Mozilla Firefox Nightly Builds

ginipigginipig OH, NOES
edited March 2004 in Science & Tech
Has anybody else tried the 20040326 build? Either my isp did some much needed tweaking, or this is one helluva fast build. I'm aware of the bugs/workarounds that accompany this build, but.. Damn! It's quick!

Comments

  • a2jfreaka2jfreak Houston, TX Member
    edited March 2004
    Nope.

    I used to D/L the Mozilla nightly builds every night. Normally took 60-90 minutes (I don't recall ever seeing it below the 60-70 minute range, though it did sometimes take longer than 90 minutes). Cable advertised upto 50x faster than dial-up. First day I had cable I downloaded Mozilla in about just a few minutes (seems like it was around 60KBps so that would be around 2.5-3 minutes because the nightly builds back then varied from around 8MB to 10MB or so it seems). Cable spoiled me. It wasn't long before I was again thinking "this is too slow." Fortunately I happened upon SpeedGuide.Net and some tweaks :) I started getting over 200KBps on my downloads (love those tweaks!!!). The nightly builds would complete in a minute or less (normally under 50 seconds). For me cable was going around 70-100x faster than dial-up. I was happy! :)

    Oh well, enough semi-off-topic ranting.
    (I got cable about 3.5 or 4.5 years ago and I've been following Moz for quite a while before I got cable.)
  • ginipigginipig OH, NOES
    edited March 2004
    ??!!!!!!!

    I was referring to browsing speeds using Nightly Builds.
  • Straight_ManStraight_Man Geeky, in my own way Naples, FL Icrontian
    edited March 2004
    I think I will wait until the changes are stable, myself, but they ARE deliberately removing unpopular features to make the browser perform better. Also, they are shifting much of the code to Java 2 compatibility, and if you have Sun Java 2 on your box, expect Mozilla, Firefox, and Thunderbird to take advantage of it more and more. Sun Java 2, 142_03 and up, is very fast with Java 2 compliant things.

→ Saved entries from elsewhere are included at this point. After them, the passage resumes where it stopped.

(** * The language client core of vscode-languageclient

    A shallow embedding of [client/src/common/client.ts]: the default
    error handler, the handler registry, the start / initialize / stop
    life cycle, the diagnostics queue, dynamic registration, workspace-edit
    application and failed-request handling, the close and error handlers
    of the connection, the sending methods, the idle check and the wrapper
    around the protocol connection, with the properties the specification
    states about them and further properties of the code.

    Conventions of the embedding.
    - A JavaScript [Map] is an insertion-ordered association list ([JSMap]):
      iteration order is part of what the code relies on
      ([entries().next()] in the diagnostics queue).
    - JavaScript numbers that the code uses as counters, versions and
      millisecond timestamps are integers ([Z]); [undefined] and [null] are
      [None].
    - An [async] method is a function from the client and the outcomes of
      the operations it awaits (given by an environment record) to its
      settlement and the new client.  What a method asks of the connection,
      the features and the host is appended to the client's [effects].
      Fire-and-forget calls ([void this.stop()]) are recorded as [Spawn]
      effects and not run.
    - The error handler of the client options and the field
      [_didChangeTextDocumentFeature] are threaded beside the client. *)

From stdpp Require Import base tactics option list strings numbers pretty.
From Stdlib Require Import ZArith Lia.

Open Scope Z_scope.

(** ** Insertion-ordered maps *)

Module JSMap.
Section JSMap.
Context {K V : Type} `{EqDecision K}.

Definition t : Type := list (K * V).

Definition empty : t := [].

Fixpoint get (k : K) (m : t) : option V :=
  match m with
  | [] => None
  | (k', v) :: m' => if decide (k = k') then Some v else get k m'
  end.

Definition has (k : K) (m : t) : bool :=
  match get k m with Some _ => true | None => false end.

(** [Map.prototype.set]: an existing key keeps its position, a new key
    goes to the end. *)
Fixpoint set (k : K) (v : V) (m : t) : t :=
  match m with
  | [] => [(k, v)]
  | (k', v') :: m' =>
      if decide (k = k') then (k, v) :: m' else (k', v') :: set k v m'
  end.

Fixpoint delete (k : K) (m : t) : t :=
  match m with
  | [] => []
  | (k', v') :: m' =>
      if decide (k = k') then m' else (k', v') :: delete k m'
  end.

Definition clear (m : t) : t := [].

Definition keys (m : t) : list K := m.*1.

(** [entries().next()] *)
Definition first (m : t) : option (K * V) := head m.

End JSMap.

Global Arguments t : clear implicits.
End JSMap.
(** * TcpBbr: the BBR congestion control of ns-3.44 with its ECN hybrid

    A shallow embedding of [src/internet/model/tcp-bbr.{h,cc}].  Every member
    function of [TcpBbr] becomes a function on the record [TcpBbr] (the
    object), the record [TcpSocketState] (the control block [tcb] the socket
    passes in) and, where the shared random variable is used, the store of
    random variable objects.  [Simulator::Now()] is an explicit argument
    [now].  Unsigned 32/64-bit members are [Z] with the wrap-around written
    out, [double] members are binary64 primitive floats. *)

From Stdlib Require Import ZArith Bool List Lia.
From Stdlib Require Import Floats Uint63.
Import ListNotations.
Open Scope Z_scope.
Set Warnings "-inexact-float".

(** ** Machine arithmetic of the C++ source *)

Definition u32 (z : Z) : Z := z mod 2 ^ 32.
Definition u64 (z : Z) : Z := z mod 2 ^ 64.

(** [(int)x] for a 32-bit unsigned [x]: the two's complement reading. *)
Definition to_int (z : Z) : Z :=
  let w := u32 z in if w <? 2 ^ 31 then w else w - 2 ^ 32.

(** [std::min(a, b)] is [(b < a) ? b : a], [std::max(a, b)] is
    [(a < b) ? b : a]. *)
Definition std_min (a b : Z) : Z := if b <? a then b else a.
Definition std_max (a b : Z) : Z := if a <? b then b else a.
Definition std_min_d (a b : float) : float := if PrimFloat.ltb b a then b else a.
Definition std_max_d (a b : float) : float := if PrimFloat.ltb a b then b else a.

(** Conversion of an unsigned integer below [2^64] to [double], rounding to
    nearest even.  Above [2^63] the low bit is kept sticky while halving. *)
Definition double_of_Z (z : Z) : float :=
  if z <? 2 ^ 63 then PrimFloat.of_uint63 (Uint63.of_Z z)
  else PrimFloat.mul
         (PrimFloat.of_uint63 (Uint63.of_Z (Z.lor (Z.shiftr z 1) (Z.land z 1))))
         2%float.

(** Conversion of a [double] to an integer type truncates toward zero.  C++
    leaves the conversion undefined when the truncated value does not fit
    (and for NaN and the infinities); the embedding then takes the value
    modulo the width of the target, and 0 for NaN and the infinities. *)
Definition double_trunc (x : float) : Z :=
  match Prim2SF x with
  | S754_finite s m e =>
      let v := if 0 <=? e then Z.pos m * 2 ^ e else Z.pos m / 2 ^ (- e) in
      if s then - v else v
  | _ => 0
  end.

Definition double_to_u32 (x : float) : Z := u32 (double_trunc x).
Definition double_to_u64 (x : float) : Z := u64 (double_trunc x).

(** ** Library types of ns-3 used by the class *)

(** Modelled from the spec: [ns3::Time] is declared outside src/; it is a
    signed 64-bit count of nanoseconds (the default resolution), and
    [Time::Max()] stands for "min-RTT unknown". *)
Definition Time : Type := Z.
Definition Time_Max : Time := 2 ^ 63 - 1.
Definition Time_IsZero (t : Time) : bool := t =? 0.
Definition Time_IsPositive (t : Time) : bool := 0 <=? t.
Definition Time_GetNanoSeconds (t : Time) : Z := t.
Definition MilliSeconds (n : Z) : Time := n * 1000000.
Definition Seconds (n : Z) : Time := n * 1000000000.

(** Modelled from the spec: [ns3::DataRate] is declared outside src/; it
    wraps an unsigned 64-bit bit rate, and [GetBitRate] returns it. *)
Definition DataRate : Type := Z.
Definition GetBitRate (r : DataRate) : Z := r.

(** Modelled from the spec: [SequenceNumber32] is declared outside src/: a
    32-bit sequence number. *)
Definition SequenceNumber32 : Type := Z.

(** Operations of the ns-3 library whose code is outside src/: the windowed
    maximum filter, the conversions of [Time] to seconds and milliseconds,
    the [DataRate] products, the ordering of sequence numbers and the uniform
    random variable.  The class is an interface; nothing below depends on how
    it is implemented. *)
Class Ns3Lib : Type := {
  MaxBandwidthFilter_t : Type;
  Filter_default : MaxBandwidthFilter_t;
  Filter_make : Z -> DataRate -> Z -> MaxBandwidthFilter_t;
  Filter_GetBest : MaxBandwidthFilter_t -> DataRate;
  Filter_Update : MaxBandwidthFilter_t -> DataRate -> Z -> MaxBandwidthFilter_t;
  Time_GetSeconds : Time -> float;
  Time_GetMilliSeconds : Time -> Z;
  DataRate_mul_Time : DataRate -> Time -> float;
  DataRate_mul_double : DataRate -> float -> DataRate;
  SequenceNumber32_geq : SequenceNumber32 -> SequenceNumber32 -> bool;
  UniformRandomVariable : Type;
  Urv_new : UniformRandomVariable;
  Urv_SetStream : UniformRandomVariable -> Z -> UniformRandomVariable;
  Urv_GetValue : UniformRandomVariable -> float -> float -> float * UniformRandomVariable
}.

(** ** Enumerations *)

Inductive BbrMode_t : Type :=
| BBR_STARTUP | BBR_DRAIN | BBR_PROBE_BW | BBR_PROBE_RTT.

Definition BbrMode_eqb (a b : BbrMode_t) : bool :=
  match a, b with
  | BBR_STARTUP, BBR_STARTUP | BBR_DRAIN, BBR_DRAIN
  | BBR_PROBE_BW, BBR_PROBE_BW | BBR_PROBE_RTT, BBR_PROBE_RTT => true
  | _, _ => false
  end.

(** Modelled from the spec: the enumerations of [TcpSocketState]
    (tcp-socket-state.h is outside src/). *)
Inductive TcpCongState_t : Type :=
| CA_OPEN | CA_DISORDER | CA_CWR | CA_RECOVERY | CA_LOSS.

Definition TcpCongState_eqb (a b : TcpCongState_t) : bool :=
  match a, b with
  | CA_OPEN, CA_OPEN | CA_DISORDER, CA_DISORDER | CA_CWR, CA_CWR
  | CA_RECOVERY, CA_RECOVERY | CA_LOSS, CA_LOSS => true
  | _, _ => false
  end.

Inductive TcpCAEvent_t : Type :=
| CA_EVENT_TX_START | CA_EVENT_CWND_RESTART | CA_EVENT_COMPLETE_CWR
| CA_EVENT_LOSS | CA_EVENT_ECN_NO_CE | CA_EVENT_ECN_IS_CE
| CA_EVENT_DELAYED_ACK | CA_EVENT_NON_DELAYED_ACK.

Inductive EcnState_t : Type :=
| ECN_DISABLED | ECN_IDLE | ECN_CE_RCVD | ECN_SENDING_ECE | ECN_ECE_RCVD
| ECN_CWR_SENT.

Definition EcnState_eqb (a b : EcnState_t) : bool :=
  match a, b with
  | ECN_DISABLED, ECN_DISABLED | ECN_IDLE, ECN_IDLE | ECN_CE_RCVD, ECN_CE_RCVD
  | ECN_SENDING_ECE, ECN_SENDING_ECE | ECN_ECE_RCVD, ECN_ECE_RCVD
  | ECN_CWR_SENT, ECN_CWR_SENT => true
  | _, _ => false
  end.

Inductive EcnCodePoint_t : Type := NotECT | Ect1 | Ect0 | CeMark.

Definition EcnCodePoint_eqb (a b : EcnCodePoint_t) : bool :=
  match a, b with
  | NotECT, NotECT | Ect1, Ect1 | Ect0, Ect0 | CeMark, CeMark => true
  | _, _ => false
  end.

Inductive UseEcn_t : Type := Off | On | AcceptOnly.
Inductive EcnMode_t : Type := ClassicEcn | DctcpEcn.

(** Flags of the empty packets the ECN edge handlers send. *)
Inductive TcpFlags : Type := ACK | ACK_ECE.

(** ** The delivery sample and the control block *)

(** Modelled from the spec: [TcpRateOps::TcpRateSample] and
    [TcpRateOps::TcpRateConnection] (tcp-rate-ops.h is outside src/).
    [rs_delivered] is a signed 32-bit count, the other counts are unsigned
    32-bit, [rc_delivered] is unsigned 64-bit. *)
Record TcpRateSample : Type := {
  rs_deliveryRate : DataRate;
  rs_isAppLimited : bool;
  rs_interval : Time;
  rs_delivered : Z;
  rs_priorDelivered : Z;
  rs_bytesLoss : Z;
  rs_priorInFlight : Z;
  rs_ackedSacked : Z
}.

Record TcpRateConnection : Type := { rc_delivered : Z }.

(** Modelled from the spec: the members of [TcpSocketState] the class reads
    and writes (tcp-socket-state.h is outside src/).  [tcb_rxNext] is
    [m_rxBuffer->NextRxSequence()], [tcb_sent] collects the calls of
    [m_sendEmptyPacketCallback] with the receive sequence in force. *)
Record TcpSocketState : Type := {
  tcb_cWnd : Z;
  tcb_ssThresh : Z;
  tcb_initialCWnd : Z;
  tcb_initialSsThresh : Z;
  tcb_segmentSize : Z;
  tcb_bytesInFlight : Z;
  tcb_lastAckedSackedBytes : Z;
  tcb_congState : TcpCongState_t;
  tcb_pacing : bool;
  tcb_pacingRate : DataRate;
  tcb_maxPacingRate : DataRate;
  tcb_minRtt : Time;
  tcb_lastRtt : Time;
  tcb_srtt : Time;
  tcb_useEcn : UseEcn_t;
  tcb_ecnMode : EcnMode_t;
  tcb_ectCodePoint : EcnCodePoint_t;
  tcb_ecnState : EcnState_t;
  tcb_nextTxSequence : SequenceNumber32;
  tcb_lastAckedSeq : SequenceNumber32;
  tcb_rxNext : SequenceNumber32;
  tcb_sent : list (TcpFlags * SequenceNumber32)
}.

Ltac tcb_setter proj :=
  let e := eval cbv beta in
    (fun t : TcpSocketState =>
       Build_TcpSocketState
         (tcb_cWnd t) (tcb_ssThresh t) (tcb_initialCWnd t)
         (tcb_initialSsThresh t) (tcb_segmentSize t) (tcb_bytesInFlight t)
         (tcb_lastAckedSackedBytes t) (tcb_congState t) (tcb_pacing t)
         (tcb_pacingRate t) (tcb_maxPacingRate t) (tcb_minRtt t)
         (tcb_lastRtt t) (tcb_srtt t) (tcb_useEcn t) (tcb_ecnMode t)
         (tcb_ectCodePoint t) (tcb_ecnState t) (tcb_nextTxSequence t)
         (tcb_lastAckedSeq t) (tcb_rxNext t) (tcb_sent t)) in
  lazymatch eval pattern proj in e with
  | ?g _ =>
      let r := eval cbv beta in (fun v t => g (fun _ : TcpSocketState => v) t) in
      exact r
  end.

Definition set_tcb_cWnd : Z -> TcpSocketState -> TcpSocketState :=
  ltac:(tcb_setter tcb_cWnd).
Definition set_tcb_ssThresh : Z -> TcpSocketState -> TcpSocketState :=
  ltac:(tcb_setter tcb_ssThresh).
Definition set_tcb_pacing : bool -> TcpSocketState -> TcpSocketState :=
  ltac:(tcb_setter tcb_pacing).
Definition set_tcb_pacingRate : DataRate -> TcpSocketState -> TcpSocketState :=
  ltac:(tcb_setter tcb_pacingRate).
Definition set_tcb_useEcn : UseEcn_t -> TcpSocketState -> TcpSocketState :=
  ltac:(tcb_setter tcb_useEcn).
Definition set_tcb_ecnMode : EcnMode_t -> TcpSocketState -> TcpSocketState :=
  ltac:(tcb_setter tcb_ecnMode).
Definition set_tcb_ectCodePoint : EcnCodePoint_t -> TcpSocketState -> TcpSocketState :=
  ltac:(tcb_setter tcb_ectCodePoint).
Definition set_tcb_ecnState : EcnState_t -> TcpSocketState -> TcpSocketState :=
  ltac:(tcb_setter tcb_ecnState).
Definition set_tcb_rxNext : SequenceNumber32 -> TcpSocketState -> TcpSocketState :=
  ltac:(tcb_setter tcb_rxNext).
Definition set_tcb_sent :
  list (TcpFlags * SequenceNumber32) -> TcpSocketState -> TcpSocketState :=
  ltac:(tcb_setter tcb_sent).

(** ** The object *)

Section TcpBbrModel.
Context {L : Ns3Lib}.

(** The store of [UniformRandomVariable] objects: [m_uv] is a pointer
    ([Ptr<UniformRandomVariable>]) into it, so that two objects holding the
    same pointer draw from, and reseed, the same generator. *)
Definition UvStore : Type := list UniformRandomVariable.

    Feature set limits, Java 2 integration, and faster Java 2, all are helping. :D Java 2's backwards compatibility to things coded for Java 1 compliance, however is limited and slower, it in essence has to convert applets on the fly to run Java 1 pseudoprocesses. My XP box has Java 1 and 2 on it, some programs call the one, some the other, and I cannot run apps that together use BOTH at once....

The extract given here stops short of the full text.